Causality Challenge #3: Cause-effect pairs

Register to our Google group causalitychallenge to keep informed!

Challenge shortcuts: [Download the data][Make submissions][Sample Matlab code][Sample Python code]

Data donation (track 1)

One way to participate in the challenge is to donate data (data samples for pairs of variable).

DATA FORMAT: We provide a sample data donation. The data format is explained in the README file.

USE OF DATA: By submitting data, the data donors agree to put their data in the public domain and grant unrestricted use of their data, subject to being given proper credit. The organizers intend to run the best ranking methods of track 2 on donated data to infer potentially new causal relationships. The results will be made available to the data donors to make scientific discoveries and write their paper.
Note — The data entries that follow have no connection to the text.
(** The request does not give the id another definition. *)
Definition spares (role_id : Z) (req : EnrollmentRequest) : Prop :=
  request_ok req /\ forall role, req = DefineRole role -> r_id role <> role_id.

(** What all the rules of a role say, of the tasks jailed under it: every hook that
    can refuse decides by them, the file and exec hooks for paths whose names and
    states do not collide with those of the rules. *)
Record enforces `{Resolver : !DomainResolver} `{KL : KernelLayout} (role : Role) (m : mem) (s : bpf_state) : Prop := {
  en_bind : forall e sock address, jailed_as e (r_id role) s ->
    (socket_bind e sock address s).1 = 0 <-> port_permitted role (endpoint (e_mem e) sock address) = true;
  en_connect : forall e sock address dest port, jailed_as e (r_id role) s -> dest_is (e_mem e) address dest port ->
    (socket_connect e sock address s).1 = 0
    <-> connect_permitted role dest port (endpoint (e_mem e) sock address) = true;
  en_open : forall e file path, e_mem e = m -> jailed_as e (r_id role) (after_pending e s) ->
    collision_free (r_id role) (file_rules role) path ->
    file_at m (task_fs_root m (e_current_task e)) (f_path_dentry m file) (f_path_mnt m file) path ->
    (file_open e file s).1 = if open_permitted role path then 0 else - EACCES;
  en_exec : forall e bprm path info, exec_info e s = Some info -> pi_pod_id info <> 0 ->
    pi_role_id info = r_id role -> collision_free (r_id role) (exec_rules role) path ->
    bprm_file (e_mem e) bprm <> 0 ->
    file_at (e_mem e) (task_fs_root (e_mem e) (e_current_task e))
      (f_path_dentry (e_mem e) (bprm_file (e_mem e) bprm)) (f_path_mnt (e_mem e) (bprm_file (e_mem e) bprm)) path ->
    (bprm_check_security e bprm s).1 = if exec_permitted role path then 0 else - EACCES;
  en_ptrace : forall e child info, m_task_storage s !! child = Some info -> pi_pod_id info <> 0 ->
    pi_role_id info = r_id role ->
    (ptrace_access_check e child s).1 = 0 <-> allow_ptrace (r_flags role) = true;
  en_module : forall e kmod_name, jailed_as e (r_id role) s ->
    (kernel_module_request e kmod_name s).1 = 0 <-> allow_module_load (r_flags role) = true;
  en_bpf : forall e cmd attr size, jailed_as e (r_id role) s ->
    (bpf e cmd attr size s).1 = 0 <-> allow_bpf_load (r_flags role) = true;
}.

Section life.
Context `{World : FileWorld} `{Resolver : !DomainResolver} `{KL : KernelLayout}.

Inductive life_step (allowed : EnrollmentRequest -> Prop) : mem * daemon -> mem * daemon -> Prop :=
| life_hook m d s' ev :
    by_kernel ev -> step ev (d_bpf d) s' -> event_sees m (d_bpf d) ev ->
    life_step allowed (m, d) (m, set_bpf s' d)
| life_request m d pid req :
    allowed req -> life_step allowed (m, d) (m, (handle_client pid req d).2)
| life_change m m' d :
    (* the tree changes, with the bump of the hook that announced it *)
    generation (d_bpf d) + 1 < 2 ^ 32 ->
    life_step allowed (m, d) (m', set_bpf (bump_generation (d_bpf d)).2 d).

(** The role is known, its tables are in place, and nothing cached under it is
    out of date. *)
Record in_force (role : Role) (m : mem) (d : daemon) : Prop := {
  if_ok : role_ok role;
  if_free : conflict_free (file_rules role) /\ conflict_free (exec_rules role);
  if_known : get_role (d_policy d) (r_id role) = Some role;
  if_tables : tables_of role (d_bpf d);
  if_cache : cache_inv_for (eq (r_id role)) m (d_bpf d);
}.

(** The guards read a bit of the role's flags. *)
Lemma grants_flag role s info bit (b : bool) :
  tables_in network_maps role s -> pi_role_id info = r_id role ->
  (Z.land (policy_flags_to_u8 (r_flags role)) bit <> 0 <-> b = true) -> role_grants s info bit <-> b = true.
Proof.
  intros Ht Hr Hb. unfold role_grants. rewrite Hr, (role_flags_lookup role) by done. rewrite <-Hb. naive_solver.
Qed.

(** Such a role is enforced. *)
Lemma in_force_enforces role m d : in_force role m d -> enforces role m (d_bpf d).
Proof.
  intros [Hok [Hff Hfe] _ Ht (Hs & Hco & _)]. pose proof (network_tables role _ Ht) as Hn. split.
  - intros. by apply bind_permitted.
  - intros. by apply connect_decided.
  - intros e file path <- Hj Hcf Hat. by apply (open_decided (eq (r_id role))).
  - intros. by apply (exec_decided _ _ _ _ _ info).
  - intros e child info Hi Hp Hr. rewrite (ptrace_allows e child _ info Hi Hp).
    apply (grants_flag role); [done|done|]. apply (flag_bits (r_flags role)).
  - intros e kmod_name (info & Hi & Hp & Hr). unfold kernel_module_request. rewrite (guard_current_allows e _ _ info Hi Hp).
    apply (grants_flag role); [done|done|]. apply (flag_bits (r_flags role)).
  - intros e cmd attr size (info & Hi & Hp & Hr). unfold bpf. rewrite (guard_current_allows e _ _ info Hi Hp).
    apply (grants_flag role); [done|done|]. apply (flag_bits (r_flags role)).
Qed.

(** ** Hooks leave the policy alone *)

Lemma audit_only_same_policy {A} (res : A * bpf_state) s :
  res.2 = s \/ (exists ev, res.2 = set_audit_events (cons ev) s) -> same_policy s res.2.
Proof. intros [->|[ev ->]]; intros n _; by destruct n. Qed.

Lemma bprm_same_policy e bprm s : same_policy s (bprm_check_security e bprm s).2.
Proof.
  pose proof (enrollment_same_policy _ _ (after_pending_frame e s)) as Hf.
  destruct (exec_info e s) as [info|] eqn:Hi; [|by rewrite bprm_no_storage].
  destruct (Z.eq_dec (pi_pod_id info) 0) as [Hp|Hp].
  - rewrite (bprm_unjailed _ _ _ _ Hi Hp). cbn [snd].
    etransitivity; [apply enrollment_same_policy, (exec_state_frame e s)|].
    destruct (auto_enrollment _ _ _); intros n _; by destruct n.
  - rewrite (bprm_jailed _ _ _ _ Hi Hp).
    assert (forall s1 ctx, same_policy s s1 -> same_policy s (audit_deny e info AUDIT_HOOK_BPRM_CHECK ctx s1).2) as Hd.
    { intros s1 ctx H1. etransitivity; [exact H1|]. intros n _. by destruct n. }
    destruct (map_lookup role_flags _ _) as [flags|]; [|by apply Hd].
    destruct (bprm_file (e_mem e) bprm =? 0); [case_match; [by apply Hd|done]|].
    destruct (exec_path_decision_frame e info (bprm_file (e_mem e) bprm) (after_pending e s)) as [H2%decision_same_policy _].
    destruct (exec_path_decision _ _ _ _) as [[r|] s']; cbn [snd] in *; [by etransitivity|].
    case_match; [apply Hd|]; by etransitivity.
Qed.

Lemma bump_same_policy s : same_policy s (bump_generation s).2.
Proof. rewrite bump_generation_eq. intros n _. by destruct n. Qed.

Lemma hook_same_policy ev s s' : step ev s s' -> by_kernel ev -> same_policy s s'.
Proof.
  intros [ev' s0 Hen] Hk.
  destruct ev' as [e task|e file|e sock a|e sock a|e sock msg sz|e bprm|e d| | |e child|e k|e c a z
      |pid i|s''|task]; cbn [run_event enabled by_kernel] in *; try done.
  - apply enrollment_same_policy, task_alloc_frame.
  - apply file_open_same_policy.
  - apply audit_only_same_policy, socket_bind_frame.
  - apply audit_only_same_policy, socket_connect_frame.
  - apply bprm_same_policy.
  - unfold path_rename, bind, ret. case_match; [done|].
    pose proof (bump_same_policy s0). by destruct (bump_generation s0).
  - apply audit_only_same_policy, ptrace_frame.
  - apply audit_only_same_policy, guard_current_frame.
  - apply audit_only_same_policy, guard_current_frame.
Qed.

(** ** Requests leave the role's rows alone *)

(** The rows of a role are as they were. *)
Definition same_rows (role_id : Z) (s s' : bpf_state) : Prop :=
  forall n k, n ∈ policy_maps -> role_key role_id k -> map_by_name n s' !! k = map_by_name n s !! k.

Lemma tables_rows role s s' : same_rows (r_id role) s s' -> tables_of role s -> tables_of role s'.
Proof. intros Hs Ht n k Hn Hk. rewrite Hs by done. by apply Ht. Qed.

Lemma role_key_inj a b k :
  in_width 32 a -> in_width 32 b -> role_key a k -> role_key b k -> a = b.
Proof.
  unfold role_key. intros Ha Hb -> Heq%(f_equal le_value). by rewrite !le_value_le_bytes in Heq.
Qed.

Lemma within_other role role_id s s' :
  in_width 32 role_id -> (forall id, role = Some id -> in_width 32 id /\ id <> role_id) ->
  within (request_rows role) s s' -> same_rows role_id s s'.
Proof.
  intros Hw Ho [_ Hr] n k Hn Hk. apply Hr. intros [?|(id & Hid & Hk')]; [done|].
  apply Ho in Hid as [? Hne]. apply Hne. by eapply role_key_inj.
Qed.

Lemma within_nowhere s s' : within (request_rows None) s s' -> same_policy s s'.
Proof.
  intros [_ Hr] n Hn. apply map_eq. intros k. apply Hr. by intros [?|(? & ? & _)].
Qed.

Lemma same_policy_rows role_id s s' : same_policy s s' -> same_rows role_id s s'.
Proof. intros Hs n k Hn _. by rewrite Hs. Qed.

(** A role whose tables are in place is applied again without effect. *)
Lemma reload_in_place role s :
  tables_of role s ->
  set_role_policy (r_id role) (r_flags role) s = (inr tt, s)
  /\ apply_network_rules (r_id role) (r_network_rules role) s = (inr tt, s)
  /\ (apply_path_rules (r_id role) (r_file_paths role) s).2 = s.
Proof.
  intros Ht. destruct (load_rules_keep role s) as (H1 & H2 & H3); [|by rewrite H3].
  intros n w Hn Hw. apply (tables_in_of policy_maps); [done|done|unfold policy_maps; set_solver|].
  by eapply role_write_key, section_in_role.
Qed.

Lemma load_role_in_place role d :
  get_role (d_policy d) (r_id role) = Some role -> tables_of role (d_bpf d) ->
  d_bpf (load_role (r_id role) d).2 = d_bpf d.
Proof.
  intros Hg (H1 & H2 & H3)%reload_in_place. unfold load_role. rewrite Hg. unfold on_bpf, io_bind.
  rewrite H1, H2. by destruct (apply_path_rules _ _ _).
Qed.

Lemma enroll_in_place pid pod_id role d :
  get_role (d_policy d) (r_id role) = Some role -> tables_of role (d_bpf d) ->
  within (request_rows None) (d_bpf d) (d_bpf (handle_enroll pid pod_id (r_id role) d).2).
Proof.
  intros Hg (H1 & H2 & H3)%reload_in_place. unfold handle_enroll. rewrite Hg. unfold on_bpf, io_bind, ignore_error.
  rewrite H1, H2. cbn [snd]. rewrite H3. unfold enroll_process, enroll_pending_process.
  match goal with |- context [update ?n ?k ?v ?s] =>
    pose proof (touches_update (request_rows None) n k v (elsewhere None n k ltac:(set_solver)) s) as Ht;
    by destruct (update n k v s) end.
Qed.

Lemma enrollment_in_place n path pod_id role (value : Z -> Z -> bytes) d :
  n = N_exec_enrollment \/ n = N_cgroup_enrollment ->
  get_role (d_policy d) (r_id role) = Some role -> tables_of role (d_bpf d) ->
  within (request_rows None) (d_bpf d)
    (d_bpf ((inode <-? existing_inode path ;; load_role (r_id role) ;;?
      on_bpf (update n (to_ne_bytes 8 inode) (value pod_id (r_id role)))) d).2).
Proof.
  intros Hn Hg Ht. unfold io_bind, existing_inode. destruct (inode_of path) as [ino|]; [|done]. unfold ok.
  pose proof (load_role_in_place role d Hg Ht) as Hl. destruct (load_role (r_id role) d) as [[e|[]] d1];
    cbn [snd] in *; [by rewrite Hl|]. rewrite <-Hl. apply touches_on_bpf, touches_update, elsewhere.
  destruct Hn as [-> | ->]; set_solver.
Qed.

Lemma request_in_place pid req role d :
  request_role req = Some (r_id role) -> (forall r, req = DefineRole r -> r_id r <> r_id role) ->
  get_role (d_policy d) (r_id role) = Some role -> tables_of role (d_bpf d) ->
  within (request_rows None) (d_bpf d) (d_bpf (handle_client pid req d).2).
Proof.
  intros Hr Hd Hg Ht. destruct req as [pod id|p|path pod id|path|r|path pod id|path|path pod id|path|path];
    try discriminate Hr; cbn [request_role] in Hr; injection Hr as Hid; cbn [handle_client]; rewrite ?respond_daemon.
  - subst id. by apply enroll_in_place.
  - subst id. by apply (enrollment_in_place N_exec_enrollment path pod role
      (fun pod_id role_id => copy_at 8 (to_ne_bytes 4 role_id) (copy_at 0 (to_ne_bytes 8 pod_id) (replicate 16 0))) d
      (or_introl eq_refl)).
  - by destruct (Hd r eq_refl).
  - subst id. by apply (enrollment_in_place N_cgroup_enrollment path pod role
      (fun pod_id role_id => copy_at 8 (to_ne_bytes 4 role_id) (copy_at 0 (to_ne_bytes 8 pod_id) (replicate 16 0))) d
      (or_intror eq_refl)).
Qed.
The data donors are allowed to withhold the variable names and the truth values of the causal relationships until their paper is published.

SUBMISSION METHOD: Email your data with your coordinates and a brief description to causality@chalearn.org before Friday May 17, 2013.

Challenge (track 2)

Given sample points for a pair of variables {A, B}, the goal is to determine whether A is a cause of B (denoted A->B) or B a cause of A (denoted A<-B).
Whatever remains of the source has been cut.